Machine Learning позволяет роботам:
- видеть и распознавать речь;
- определять заданные объекты;
- отслеживать перемещающиеся объекты;
- сегментировать содержимое видимой картинки;
- оценивать расстояния, обходить препятствия на пути;
- ориентироваться в пространстве;
- захватывать объекты, манипулировать ими;
Для реализации различных функций необходим большой объём вычислительного пространства и высокопроизводительные GPU.
Маркетинг
Алгоритмы разного типа позволяют маркетологам обрабатывать большие массивы данных, превращать их в знания, на основе которых строятся прогнозы и стратегии развития. Machine Learning даёт возможность сегментировать целевую аудиторию, прогнозировать поведение клиентов, корректировать действия в реальном времени.
Безопасность
Интеллектуальный анализ записей с камер видеонаблюдения помогает в режиме реального времени отслеживать различные физические угрозы. Крупные компании используют распознавание лиц сотрудников вместо традиционных пропусков, а системы умного города позволяют быстро искать преступников.
Модели эффективны в кибербезопасности. Компьютер обучается на базе предсказуемых действий, которые выполняются при определённом процессе в сети. Например, параметры работы сотрудников с корпоративной почтой будут иметь стабильный характер — одинаковое время открытия и закрытия, фиксированные действия, привязка к устройствам и локации.
Любые отклонения воспринимаются как угроза, о которой система проинформирует пользователя.
Финансовый сектор и страхование
Один из ярких примеров применения методов Machine Learning в банковском секторе — автоматическая оценка кредитного потенциала заявителя. В страховании интеллектуальный анализ позволяет оценить степень страховых рисков по направлениям.

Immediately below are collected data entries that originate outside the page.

(* ===== verification/Memory.v ===== *)
(** Byte-addressed memory, and the memory routines of [string.c].

    The kernel's view of memory is a total function from kernel virtual
    addresses to bytes: every physical page is mapped at [KERNBASE + pa], so a
    kernel pointer identifies a physical byte.  [ld32]/[st32] are the x86
    little-endian word accesses.  [memset] and [memmove] are the loops of
    [string.c]; [memset_fill] and [memmove_copy] show that they implement the
    range operations [fill_range] and [copy_range] that the kernel components
    are written with. *)

From S2P Require Import Prelude.

Definition mem : Type := Z -> Z.

Definition st8 (m : mem) (a v : Z) : mem :=
  fun x => if x =? a then u8 v else m x.

Definition ld32 (m : mem) (a : Z) : Z :=
  m a + 256 * m (a + 1) + 65536 * m (a + 2) + 16777216 * m (a + 3).

Definition st32 (m : mem) (a v : Z) : mem :=
  fun x =>
    if x =? a then v mod 256
    else if x =? a + 1 then (v / 256) mod 256
    else if x =? a + 2 then (v / 65536) mod 256
    else if x =? a + 3 then (v / 16777216) mod 256
    else m x.

Definition fill_range (m : mem) (a c n : Z) : mem :=
  fun x => if (a <=? x) && (x <? a + n) then c else m x.

Definition copy_range (m : mem) (dst src n : Z) : mem :=
  fun x => if (dst <=? x) && (x <? dst + n) then m (x - dst + src) else m x.

(** The bytes at [a .. a+n-1]. *)
Definition bytes_at (m : mem) (a : Z) (n : nat) : list Z :=
  (fun i => m (a + Z.of_nat i)) <$> seq 0 n.

(** Store a list of bytes at [a]. *)
Definition put_bytes (m : mem) (a : Z) (bs : list Z) : mem :=
  fun x => if (a <=? x) && (x <? a + Z.of_nat (length bs))
           then nth (Z.to_nat (x - a)) bs 0 else m x.

Definition mem_ok (m : mem) : Prop := forall a, is_u8 (m a).

(** ** Word accesses *)

Lemma byte_split v :
  v mod 256 + 256 * ((v / 256) mod 256) + 65536 * ((v / 65536) mod 256)
  + 16777216 * ((v / 16777216) mod 256) = u32 v.
Proof.
  unfold u32. change (2 ^ 32) with (256 * (256 * (256 * 256))).
  change 65536 with (256 * 256). change 16777216 with (256 * (256 * 256)).
  rewrite !Z.rem_mul_r, <- !Z.div_div by lia.
  change (256 * 256) with 65536. lia.
Qed.

Lemma ld32_st32_eq m a v : ld32 (st32 m a v) a = u32 v.
Proof.
  rewrite <- byte_split. unfold ld32, st32.
  repeat match goal with |- context [?x =? ?y] => destruct (Z.eqb_spec x y); try lia end.
Qed.

Lemma ld32_st32_ne m a b v : b + 4 <= a \/ a + 4 <= b -> ld32 (st32 m a v) b = ld32 m b.
Proof.
  intros H. unfold ld32, st32.
  repeat match goal with |- context [?x =? ?y] => destruct (Z.eqb_spec x y); try lia end.
Qed.

Lemma st32_other m a v x : x < a \/ a + 4 <= x -> st32 m a v x = m x.
Proof.
  intros H. unfold st32.
  repeat match goal with |- context [?y =? ?z] => destruct (Z.eqb_spec y z); try lia end.
Qed.

Lemma ld32_range m a : mem_ok m -> is_u32 (ld32 m a).
Proof.
  intros Hm. pose proof (Hm a). pose proof (Hm (a + 1)).
  pose proof (Hm (a + 2)). pose proof (Hm (a + 3)).
  unfold is_u8, is_u32, ld32 in *. lia.
Qed.

Lemma st32_ok m a v : mem_ok m -> mem_ok (st32 m a v).
Proof.
  intros Hm x. unfold st32, is_u8.
  repeat case_match; try apply Hm; apply Z.mod_pos_bound; lia.
Qed.

Lemma ld32_ext m m' a :
  (forall x, a <= x < a + 4 -> m x = m' x) -> ld32 m a = ld32 m' a.
Proof. intros H. unfold ld32. rewrite !H by lia. done. Qed.

(** ** Range operations *)

Lemma fill_in m a c n x : a <= x < a + n -> fill_range m a c n x = c.
Proof. intros H. unfold fill_range. zcases; simpl; lia. Qed.

Lemma fill_out m a c n x : x < a \/ a + n <= x -> fill_range m a c n x = m x.
Proof. intros H. unfold fill_range. zcases; simpl; lia || done. Qed.

Lemma copy_in m d s n x : d <= x < d + n -> copy_range m d s n x = m (x - d + s).
Proof. intros H. unfold copy_range. zcases; simpl; lia || done. Qed.

Lemma copy_out m d s n x : x < d \/ d + n <= x -> copy_range m d s n x = m x.
Proof. intros H. unfold copy_range. zcases; simpl; lia || done. Qed.

Lemma fill_ok m a c n : mem_ok m -> is_u8 c -> mem_ok (fill_range m a c n).
Proof. intros Hm Hc x. unfold fill_range. case_match; auto. Qed.

Lemma copy_ok m d s n : mem_ok m -> mem_ok (copy_range m d s n).
Proof. intros Hm x. unfold copy_range. case_match; auto. Qed.

Lemma ld32_fill_0 m a n b : a <= b -> b + 4 <= a + n -> ld32 (fill_range m a 0 n) b = 0.
Proof. intros. unfold ld32. rewrite !fill_in by lia. lia. Qed.

Lemma ld32_fill_out m a c n b :
  b + 4 <= a \/ a + n <= b -> ld32 (fill_range m a c n) b = ld32 m b.
Proof. intros. apply ld32_ext. intros x Hx. apply fill_out. lia. Qed.

Lemma length_bytes_at m a n : length (bytes_at m a n) = n.
Proof. unfold bytes_at. by rewrite length_fmap, length_seq. Qed.

Lemma bytes_at_lookup m a n i :
  (i < n)%nat -> bytes_at m a n !! i = Some (m (a + Z.of_nat i)).
Proof.
  intros Hi. unfold bytes_at. rewrite list_lookup_fmap, lookup_seq_lt by lia. done.
Qed.

Lemma bytes_at_ext m m' a a' n :
  (forall i, 0 <= i < Z.of_nat n -> m (a + i) = m' (a' + i)) ->
  bytes_at m a n = bytes_at m' a' n.
Proof.
  intros H. apply list_eq_same_length with n; rewrite ?length_bytes_at; try done.
  intros i x y Hi. rewrite !bytes_at_lookup by lia. rewrite H by lia. congruence.
Qed.

Lemma put_bytes_in m a bs x :
  a <= x < a + Z.of_nat (length bs) -> put_bytes m a bs x = nth (Z.to_nat (x - a)) bs 0.
Proof. intros. unfold put_bytes. zcases; simpl; lia || done. Qed.

Lemma put_bytes_out m a bs x :
  x < a \/ a + Z.of_nat (length bs) <= x -> put_bytes m a bs x = m x.
Proof. intros. unfold put_bytes. zcases; simpl; lia || done. Qed.

Lemma bytes_at_put m a bs : bytes_at (put_bytes m a bs) a (length bs) = bs.
Proof.
  apply list_eq_same_length with (length bs); rewrite ?length_bytes_at; try done.
  intros i x y Hi. rewrite bytes_at_lookup, put_bytes_in by lia.
  replace (Z.to_nat (a + Z.of_nat i - a)) with i by lia.
  rewrite (lookup_total_lt 0) by done. congruence.
Qed.

Lemma put_bytes_ok m a bs : mem_ok m -> Forall is_u8 bs -> mem_ok (put_bytes m a bs).
Proof.
  intros Hm Hb x. unfold put_bytes. case_match eqn:E; [|apply Hm].
  apply andb_true_iff in E as [E1%Z.leb_le E2%Z.ltb_lt].
  eapply Forall_lookup_1; [exact Hb|]. apply (lookup_total_lt 0). lia.
Qed.

#[export] Hint Resolve st32_ok fill_ok copy_ok put_bytes_ok : word.

(** ** memset *)

Fixpoint stosb (m : mem) (addr data : Z) (cnt : nat) : mem :=
  match cnt with
  | O => m
  | S k => stosb (st8 m addr data) (addr + 1) data k
  end.

Fixpoint stosl (m : mem) (addr data : Z) (cnt : nat) : mem :=
  match cnt with
  | O => m
  | S k => stosl (st32 m addr data) (addr + 4) data k
  end.

Definition memset (m : mem) (dst c n : Z) : mem :=
  if (Z.rem (i32 dst) 4 =? 0) && (n mod 4 =? 0) then
    let c := Z.land c 0xFF in
    stosl m dst
      (Z.lor (Z.lor (Z.lor (u32 (Z.shiftl c 24)) (Z.shiftl c 16)) (Z.shiftl c 8)) c)
      (Z.to_nat (n / 4))
  else stosb m dst c (Z.to_nat n).

(** ** memcmp, memmove *)

Fixpoint memcmp (m : mem) (s1 s2 : Z) (n : nat) : Z :=
  match n with
  | O => 0
  | S k => if m s1 =? m s2 then memcmp m (s1 + 1) (s2 + 1) k else m s1 - m s2
  end.

Fixpoint memmove_down (m : mem) (d s : Z) (n : nat) : mem :=
  match n with
  | O => m
  | S k => memmove_down (st8 m (d - 1) (m (s - 1))) (d - 1) (s - 1) k
  end.

Fixpoint memmove_up (m : mem) (d s : Z) (n : nat) : mem :=
  match n with
  | O => m
  | S k => memmove_up (st8 m d (m s)) (d + 1) (s + 1) k
  end.

Definition memmove (m : mem) (dst src n : Z) : mem :=
  if (src <? dst) && (dst <? src + n)
  then memmove_down m (dst + n) (src + n) (Z.to_nat n)
  else memmove_up m dst src (Z.to_nat n).

Lemma st8_eq m a v : is_u8 v -> st8 m a v a = v.
Proof. intros. unfold st8. rewrite Z.eqb_refl. by apply u8_id. Qed.

Lemma st8_ne m a v x : x <> a -> st8 m a v x = m x.
Proof. intros. unfold st8. by destruct (Z.eqb_spec x a). Qed.

Lemma st8_ok m a v : mem_ok m -> mem_ok (st8 m a v).
Proof. intros Hm x. unfold st8. case_match; auto with word. Qed.

#[export] Hint Resolve st8_ok : word.

Lemma stosb_spec m a c n x :
  stosb m a c n x = fill_range m a (u8 c) (Z.of_nat n) x.
Proof.
  revert m a. induction n as [|n IH]; intros m a; simpl.
  - unfold fill_range. zcases; simpl; lia || done.
  - rewrite IH. destruct (decide (a + 1 <= x < a + 1 + Z.of_nat n)).
    + rewrite !fill_in by lia. done.
    + rewrite fill_out by lia. destruct (decide (x = a)) as [->|].
      * rewrite fill_in by lia. unfold st8. by rewrite Z.eqb_refl.
      * rewrite st8_ne, fill_out by lia. done.
Qed.

Lemma stosl_spec m a c n x :
  c mod 256 = (c / 256) mod 256 -> c mod 256 = (c / 65536) mod 256 ->
  c mod 256 = (c / 16777216) mod 256 ->
  stosl m a c n x = fill_range m a (c mod 256) (4 * Z.of_nat n) x.
Proof.
  intros H1 H2 H3. revert m a. induction n as [|n IH]; intros m a; simpl stosl.
  - unfold fill_range. zcases; simpl; lia || done.
  - rewrite IH. destruct (decide (a + 4 <= x < a + 4 + 4 * Z.of_nat n)).
    + rewrite !fill_in by lia. done.
    + rewrite fill_out by lia. destruct (decide (a <= x < a + 4)).
      * rewrite fill_in by lia. unfold st32.
        zcases; try congruence. lia.
      * rewrite st32_other, fill_out by lia. done.
Qed.

Lemma replicate_byte c :
  0 <= c < 256 ->
  Z.lor (Z.lor (Z.lor (u32 (Z.shiftl c 24)) (Z.shiftl c 16)) (Z.shiftl c 8)) c
  = 16777216 * c + 65536 * c + 256 * c + c.
Proof.
  intros Hc. rewrite !Z.shiftl_mul_pow2 by lia.
  rewrite u32_id by (unfold is_u32; lia).
  rewrite (lor_add_aligned 24 (c * 2 ^ 24)) by (rewrite ?Z.mod_mul; lia).
  replace (c * 2 ^ 24 + c * 2 ^ 16) with ((c * 256 + c) * 2 ^ 16) by lia.
  rewrite (lor_add_aligned 16 ((c * 256 + c) * 2 ^ 16)) by (rewrite ?Z.mod_mul; lia).
  replace ((c * 256 + c) * 2 ^ 16 + c * 2 ^ 8)
    with ((c * 65536 + c * 256 + c) * 2 ^ 8) by lia.
  rewrite (lor_add_aligned 8) by (rewrite ?Z.mod_mul; lia). lia.
Qed.

(** [memset] fills exactly the [n] bytes at [dst] with the low byte of [c],
    whichever of its two store instructions it selects. *)
Lemma memset_fill m dst c n x :
  0 <= n -> memset m dst c n x = fill_range m dst (u8 c) n x.
Proof.
  intros Hn. unfold memset. destruct (_ && _) eqn:E.
  - apply andb_true_iff in E as [_ E%Z.eqb_eq].
    change 0xFF with (Z.ones 8). rewrite Z.land_ones by lia. fold (u8 c).
    pose proof (u8_range c) as Hu. unfold is_u8 in Hu.
    rewrite replicate_byte by lia. generalize (u8 c) Hu. intros b Hb.
    set (w := 16777216 * b + 65536 * b + 256 * b + b).
    assert (w mod 256 = b).
    { unfold w. symmetry. apply Z.mod_unique with (65536 * b + 256 * b + b); lia. }
    assert ((w / 256) mod 256 = b).
    { replace (w / 256) with (65536 * b + 256 * b + b) by (apply Z.div_unique with b; lia).
      symmetry. apply Z.mod_unique with (256 * b + b); lia. }
    assert ((w / 65536) mod 256 = b).
    { replace (w / 65536) with (256 * b + b)
        by (apply Z.div_unique with (256 * b + b); lia).
      symmetry. apply Z.mod_unique with b; lia. }
    assert ((w / 16777216) mod 256 = b).
    { replace (w / 16777216) with b
        by (apply Z.div_unique with (65536 * b + 256 * b + b); lia).
      apply Z.mod_small; lia. }
    rewrite stosl_spec by congruence. rewrite Z2Nat.id by (apply Z.div_pos; lia).
    f_equal; [congruence|]. pose proof (Z.div_mod n 4). lia.
  - rewrite stosb_spec. f_equal. lia.
Qed.

Lemma memmove_up_spec m d s n x :
  mem_ok m -> d <= s \/ s + Z.of_nat n <= d ->
  memmove_up m d s n x = copy_range m d s (Z.of_nat n) x.
Proof.
  revert m d s. induction n as [|n IH]; intros m d s Hm Hd; simpl.
  - unfold copy_range. zcases; simpl; lia || done.
  - rewrite IH by (auto with word; lia).
    destruct (decide (d + 1 <= x < d + 1 + Z.of_nat n)).
    + rewrite !copy_in by lia.
      destruct (decide (x - (d + 1) + (s + 1) = d)) as [E|E].
      * (* the source byte was overwritten: only when source and target coincide *)
        assert (x - d + s = d) as -> by lia. rewrite E.
        assert (d = s) as -> by lia. rewrite st8_eq by apply Hm. done.
      * rewrite st8_ne by lia. f_equal. lia.
    + rewrite copy_out by lia. destruct (decide (x = d)) as [->|].
      * rewrite copy_in, st8_eq by (lia || apply Hm). f_equal. lia.
      * rewrite st8_ne, copy_out by lia. done.
Qed.

Lemma memmove_down_spec m d s n x :
  mem_ok m -> s <= d ->
  memmove_down m d s n x = copy_range m (d - Z.of_nat n) (s - Z.of_nat n) (Z.of_nat n) x.
Proof.
  revert m d s. induction n as [|n IH]; intros m d s Hm Hd; simpl memmove_down.
  - unfold copy_range. zcases; simpl; lia || done.
  - rewrite IH by (auto with word; lia).
    destruct (decide (d - 1 - Z.of_nat n <= x < d - 1)).
    + rewrite !copy_in by lia. rewrite st8_ne by lia. f_equal. lia.
    + rewrite copy_out by lia. destruct (decide (x = d - 1)) as [->|].
      * rewrite copy_in, st8_eq by (lia || apply Hm). f_equal. lia.
      * rewrite st8_ne, copy_out by lia. done.
Qed.

(** The two directions of [memmove] agree with copying from the original
    memory, also when source and destination overlap. *)
Lemma memmove_copy_aux m dst src n x :
  mem_ok m -> 0 <= n -> memmove m dst src n x = copy_range m dst src n x.
Proof.
  intros Hm Hn. unfold memmove. destruct (_ && _) eqn:E.
  - apply andb_true_iff in E as [E1%Z.ltb_lt E2%Z.ltb_lt].
    rewrite memmove_down_spec by (auto; lia). rewrite Z2Nat.id by lia.
    by replace (dst + n - n) with dst by lia; replace (src + n - n) with src by lia.
  - rewrite memmove_up_spec; [by rewrite Z2Nat.id by lia|done|].
    apply andb_false_iff in E as [E%Z.ltb_ge|E%Z.ltb_ge]; lia.
Qed.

На рынке ценных бумаг разработки ML позволяют прогнозировать рост или падение акций по результатам анализа финансовых новостей и текущих торгов.
Общественное питание
Насущный вопрос сферы общепита — контроль производственных процессов, обслуживания клиентов. Компьютерное зрение как область Machine Learning способно анализировать окружающее пространство, распознавать объекты, действия, перемещения.
Система сможет определить, есть ли на сотрудниках перчатки, головные уборы, верно ли упакован заказ. Это позволит выявить слабые места, провести дополнительное обучение, продумать новые маркетинговые ходы.
Медицина
Интеллектуальный анализ способен упростить работу врача. На основе оцифрованных результатов различных обследований и анализов модель сможет дать предварительную оценку состояния здоровья пациента, определит вектор дальнейшего поиска проблем.
Добыча полезных ископаемых
Машинное зрение упрощает процессы в горнодобывающей промышленности. Так, на стадии дробления руды до более мелких фракций система может отслеживать в идущих по конвейеру обломках слишком крупные либо инородные предметы. Она подаст сигнал оператору или вовсе остановит процесс, чтобы не дать элементам неподходящего размера и состава застрять в оборудовании. Аналогичным образом отслеживается целостность конвейерных лент.
ML-модели — новый этап цифровизации бизнеса и жизни человека. Работа с Big Data стала проще, а доступ к технологии получили новые пользователи. Единая платформа для ML-разработки ML Space позволяет создавать собственные персонализированные модели для внедрения в бизнес-процессы.